Cuando nos relacionamos con una persona así, normalmente sentimos inseguridad o perplejidad, pues son expertos en hacernos sentir culpables, por importunar sus importantes ocupaciones, que siempre estarán muy por encima de cualquier necesidad ajena, a la que, si se presta atención será desde una actitud condescendiente de aparente caridad, perdonándonos la vida y haciéndonos sentir privilegiados por el tiempo que nos conceden, desde su posición de dioses del Olimpo.

En el otro extremo, podemos detectar el centramiento sano y realista, con apertura a la realidad y a los otros, en quienes, aún estando ocupados y centrados en lo que la vida les pide, asumiendo sus responsabilidades y respondiendo a su vocación, escuchando su interioridad, son capaces de tratarnos con sencillez, sin muros, aunque puedan poner límites, pues el tiempo no es infinito. Tampoco tendrán por qué por qué responder a cualquier demanda de atención, en cualquier momento. Estar centrado sanamente es también respetarse a uno mismo y tomar consciencia de cuando se tiene energía disponible para los demás, de una manera equilibrada, pues “la caridad empieza por uno mismo.” Lo que veremos, en estos casos, será humildad y cercanía, aunque solo nos aporten 5 minutos de su tiempo, atención, firmeza, claridad, sencillez e interés por lo que planteamos. La claridad también la veremos reflejada en que, por muy ocupada que pueda estar esta persona, sentiremos la confianza de que tendremos respuesta cuando realmente le sea posible decirnos algo. Conozco a personas que están realmente muy ocupadas, que aprovechan, desde el amor, el tiempo que les es posible para otros, para decir que están ahí, que te acogen, que les importas y que sufren por lo que sufres, pues son capaces de salir de sí mismas. Esto se percibe en una resonancia en el encuentro, por una atención determinada (no una cara de póker o de falsa caridad), por un afecto espontáneo que nace (cuando se da), que facilita un vínculo real. Estas personas nos muestran una posibilidad de diálogo y de apertura ante las dificultades que puedan surgir, desde la acogida, la humidad y la sencillez. Sin que nos provoquen el temor, al acercarte a ellos, de que les estás molestando ante todas las cosas tan “superimportantes” que tienen que hacer, que, “obviamente”, son mucho más importantes que lo que viven como tus reclamos o exigencias de inferior nivel.
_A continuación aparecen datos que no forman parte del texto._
(** C2: in every outbound round whose security step succeeds, the request
    built declares content length 0 when the step result is NeedMoreInput;
    when it is Complete, 76 for a fresh channel and 120 for a replacement
    channel. *)
Theorem send_out_content_length (ch : Channel) (replacement : bool) (a : Auth)
    (h : Http) (rc : Z) (a' : Auth) (req : HttpRequest) :
  auth ch = Some a -> http ch = Some h ->
  credssp_auth_authenticate a = (rc, a') ->
  s_req (rpc_ncacn_http_send_out_channel_request (Some ch) replacement) = Some req ->
  (step_result rc = NeedMoreInput -> ContentLength req = 0) /\
  (step_result rc = Complete ->
   ContentLength req = if replacement then 120 else 76).
Proof.
  intros Ha Hh Hs Hr. rewrite (send_out_round ch replacement a h rc a' Ha Hh Hs) in Hr.
  destruct (Z.ltb_spec rc 0) as [Hlt|Hge]; [discriminate|].
  destruct (rpc_auth_http_request _ _ _ _ _) as [r s] eqn:E; simpl in Hr; subst r.
  destruct (rpc_auth_http_request_built _ _ _ _ _ _ _ E) as [Hcl _].
  rewrite Hcl. split; intros Hst.
  - rewrite (step_result_need rc Hst). destruct replacement; reflexivity.
  - pose proof (step_result_complete rc Hst).
    destruct (Z.eqb_spec rc 0); [lia|]. destruct replacement; reflexivity.
Qed.

(** C3: on either channel, the request built in a round carries an
    authentication header (the package's scheme and the base64 encoding of
    the pending output token) exactly when the package reports an output
    token after its step, and no header otherwise. *)
Theorem send_auth_header_iff_token (ch : Channel) (replacement : bool) (a : Auth)
    (h : Http) (rc : Z) (a' : Auth) :
  auth ch = Some a -> http ch = Some h ->
  credssp_auth_authenticate a = (rc, a') ->
  let header_matches (r : option HttpRequest) :=
    forall req, r = Some req ->
    if credssp_auth_have_output_token a'
    then AuthScheme req = Some (credssp_auth_pkg_name a') /\
         AuthParam req =
           Some (crypto_base64_encode (pvBuffer (credssp_auth_get_output_buffer a'))
                                      (cbBuffer (credssp_auth_get_output_buffer a')))
    else AuthScheme req = None /\ AuthParam req = None in
  header_matches (s_req (rpc_ncacn_http_send_in_channel_request (Some ch))) /\
  header_matches (s_req (rpc_ncacn_http_send_out_channel_request (Some ch) replacement)).
Proof.
  intros Ha Hh Hs header_matches. unfold header_matches.
  rewrite (send_in_round ch a h rc a' Ha Hh Hs),
          (send_out_round ch replacement a h rc a' Ha Hh Hs).
  destruct (rc <? 0); split; intros req Hr; try discriminate.
  - destruct (rpc_auth_http_request _ _ _ _ _) as [r s] eqn:E; simpl in Hr; subst r.
    destruct (rpc_auth_http_request_built _ _ _ _ _ _ _ E) as [_ [_ Hh']].
    destruct (credssp_auth_have_output_token a'); exact Hh'.
  - destruct (rpc_auth_http_request _ _ _ _ _) as [r s] eqn:E; simpl in Hr; subst r.
    destruct (rpc_auth_http_request_built _ _ _ _ _ _ _ E) as [_ [_ Hh']].
    destruct (credssp_auth_have_output_token a'); exact Hh'.
Qed.

Lemma recv_in_unfold (ch : Channel) (a : Auth) (resp : HttpResponse) :
  auth ch = Some a ->
  rpc_ncacn_http_recv_in_channel_response (Some ch) (Some resp) =
  let '(authTokenData, authTokenLength) :=
    match http_response_get_auth_token resp (credssp_auth_pkg_name a) with
    | Some t => crypto_base64_decode t
    | None => (None, 0)
    end in
  if authTokenLength >? UINT32_MAX
  then Build_CallOut FALSE (Some ch) [EvFree authTokenData]
  else
    let buffer := {| pvBuffer := authTokenData;
                     cbBuffer := authTokenLength mod 2 ^ 32 |} in
    if match authTokenData with Some _ => negb (authTokenLength =? 0) | None => false end
    then Build_CallOut TRUE (Some (set_auth ch (credssp_auth_take_input_buffer a buffer)))
           [EvTakeInput buffer]
    else Build_CallOut TRUE (Some ch) [EvFree (pvBuffer buffer)].
Proof.
  intros Ha. unfold rpc_ncacn_http_recv_in_channel_response. rewrite Ha. reflexivity.
Qed.

(** C10: the inbound and outbound receive operations are the same
    function: same result, same channel afterwards, same effects. *)
Theorem recv_in_out_equal (ch : option Channel) (response : option HttpResponse) :
  rpc_ncacn_http_recv_in_channel_response ch response =
  rpc_ncacn_http_recv_out_channel_response ch response.
Proof. reflexivity. Qed.

(** C5: on a valid channel and response, a response without a header for
    the package's scheme, or whose token decodes to an empty token, returns
    success with the channel unchanged and nothing handed to the package
    (only the null or empty decoded buffer is released); a non-empty token
    within the size limit is handed to the package exactly once and the
    call returns success. *)
Theorem recv_in_token_handling (ch : Channel) (a : Auth) (resp : HttpResponse) :
  auth ch = Some a ->
  let out := rpc_ncacn_http_recv_in_channel_response (Some ch) (Some resp) in
  (http_response_get_auth_token resp (credssp_auth_pkg_name a) = None ->
   c_ret out = TRUE /\ c_chan out = Some ch /\ c_trace out = [EvFree None]) /\
  (forall t d,
   http_response_get_auth_token resp (credssp_auth_pkg_name a) = Some t ->
   crypto_base64_decode t = (d, 0) ->
   c_ret out = TRUE /\ c_chan out = Some ch /\ c_trace out = [EvFree d]) /\
  (forall t d n,
   http_response_get_auth_token resp (credssp_auth_pkg_name a) = Some t ->
   crypto_base64_decode t = (Some d, n) -> 0 < n <= UINT32_MAX ->
   let buffer := {| pvBuffer := Some d; cbBuffer := n |} in
   c_ret out = TRUE /\
   c_chan out = Some (set_auth ch (credssp_auth_take_input_buffer a buffer)) /\
   c_trace out = [EvTakeInput buffer]).
Proof.
  intros Ha out. unfold out. rewrite (recv_in_unfold ch a resp Ha).
  split; [|split].
  - intros Hn. rewrite Hn. auto.
  - intros t d Ht Hd. rewrite Ht, Hd. simpl.
    destruct d; simpl; auto.
  - intros t d n Ht Hd Hn. rewrite Ht, Hd.
    destruct (Z.gtb_spec n UINT32_MAX); [lia|].
    destruct (Z.eqb_spec n 0); [lia|].
    assert (Hm : n mod 2 ^ 32 = n) by (apply Z.mod_small; unfold UINT32_MAX in *; lia).
    rewrite Hm. simpl. auto.
Qed.

(** C6: on either channel, a token whose decoded length exceeds
    UINT32_MAX makes the receive fail: the decoded buffer is freed, nothing
    is handed to the package and the channel is unchanged. *)
Theorem recv_token_too_large (ch : Channel) (a : Auth) (resp : HttpResponse)
    (t : string) (d : option (list Byte.byte)) (n : Z) :
  auth ch = Some a ->
  http_response_get_auth_token resp (credssp_auth_pkg_name a) = Some t ->
  crypto_base64_decode t = (d, n) -> n > UINT32_MAX ->
  rpc_ncacn_http_recv_in_channel_response (Some ch) (Some resp) =
    Build_CallOut FALSE (Some ch) [EvFree d] /\
  rpc_ncacn_http_recv_out_channel_response (Some ch) (Some resp) =
    Build_CallOut FALSE (Some ch) [EvFree d].
Proof.
  intros Ha Ht Hd Hn. rewrite <- (recv_in_out_equal (Some ch) (Some resp)).
  rewrite (recv_in_unfold ch a resp Ha), Ht, Hd.
  destruct (Z.gtb_spec n UINT32_MAX); [auto|lia].
Qed.

Lemma auth_init_unfold (c : rdpContext Instance) (ch : Channel) (t : Tls) (a : Auth)
    (inst : Instance) (st : rdpSettings) (d : auth_status) (st' : rdpSettings) :
  tls ch = Some t -> auth ch = Some a -> instance c = Some inst -> settings c = Some st ->
  utils_authenticate_gateway inst st = (d, st') ->
  rpc_ncacn_http_auth_init (Some c) (Some ch) =
  let continue_init (tr : list Event) : CallOut Channel :=
    let '(ok, a) := credssp_auth_init a AUTH_PKG t in
    let tr := tr ++ [EvAuthInit AUTH_PKG] in
    if negb ok then Build_CallOut FALSE (Some (set_auth ch a)) tr
    else
      match identity_set_from_settings st' with
      | None => Build_CallOut FALSE (Some (set_auth ch a)) tr
      | Some ident =>
          let identityArg :=
            match GatewayUsername st' with Some _ => Some ident | None => None end in
          let '(res, a) :=
            credssp_auth_setup_client a "HTTP" (GatewayHostname st') identityArg in
          let a := credssp_auth_set_flags a ISC_REQ_CONFIDENTIALITY in
          Build_CallOut (if res then TRUE else FALSE) (Some (set_auth ch a))
            (tr ++ [EvSetupClient identityArg; EvFreeIdentity;
                    EvSetFlags ISC_REQ_CONFIDENTIALITY])
      end in
  match d with
  | AUTH_SUCCESS | AUTH_SKIP => continue_init []
  | AUTH_CANCELLED =>
      Build_CallOut FALSE (Some ch) [EvSetLastError FREERDP_ERROR_CONNECT_CANCELLED]
  | AUTH_NO_CREDENTIALS => continue_init []
  | AUTH_FAILED => Build_CallOut FALSE (Some ch) []
  end.
Proof.
  intros Ht Ha Hi Hs Hg. unfold rpc_ncacn_http_auth_init. rewrite Ht, Ha, Hi, Hs, Hg.
  reflexivity.
Qed.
En ambos casos las personas pueden parecer aparentemente centradas, y sus discursos parecer semejantes, pero, las consecuencias, en el trato, especialmente en quienes nos relacionamos con ellos nos llevan a percibir y sentir algo muy distinto. 

Quizás, todos, en algún momento hemos podemos vivir en el centramiento egoísta. Y lo más posible es que, nos movamos habitualmente por lugares intermedios. Para no perdernos en los egos-centrismos, creo que lo importante es tomar consciencia de por donde vamos para buscar la posición más centrada, abierta y real, para una vida más plena, humana, humilde y consciente, donde el indicador más claro es la cuestión de si realmente nos importan los otros, es decir, si somos capaces de sentir amor por ellos.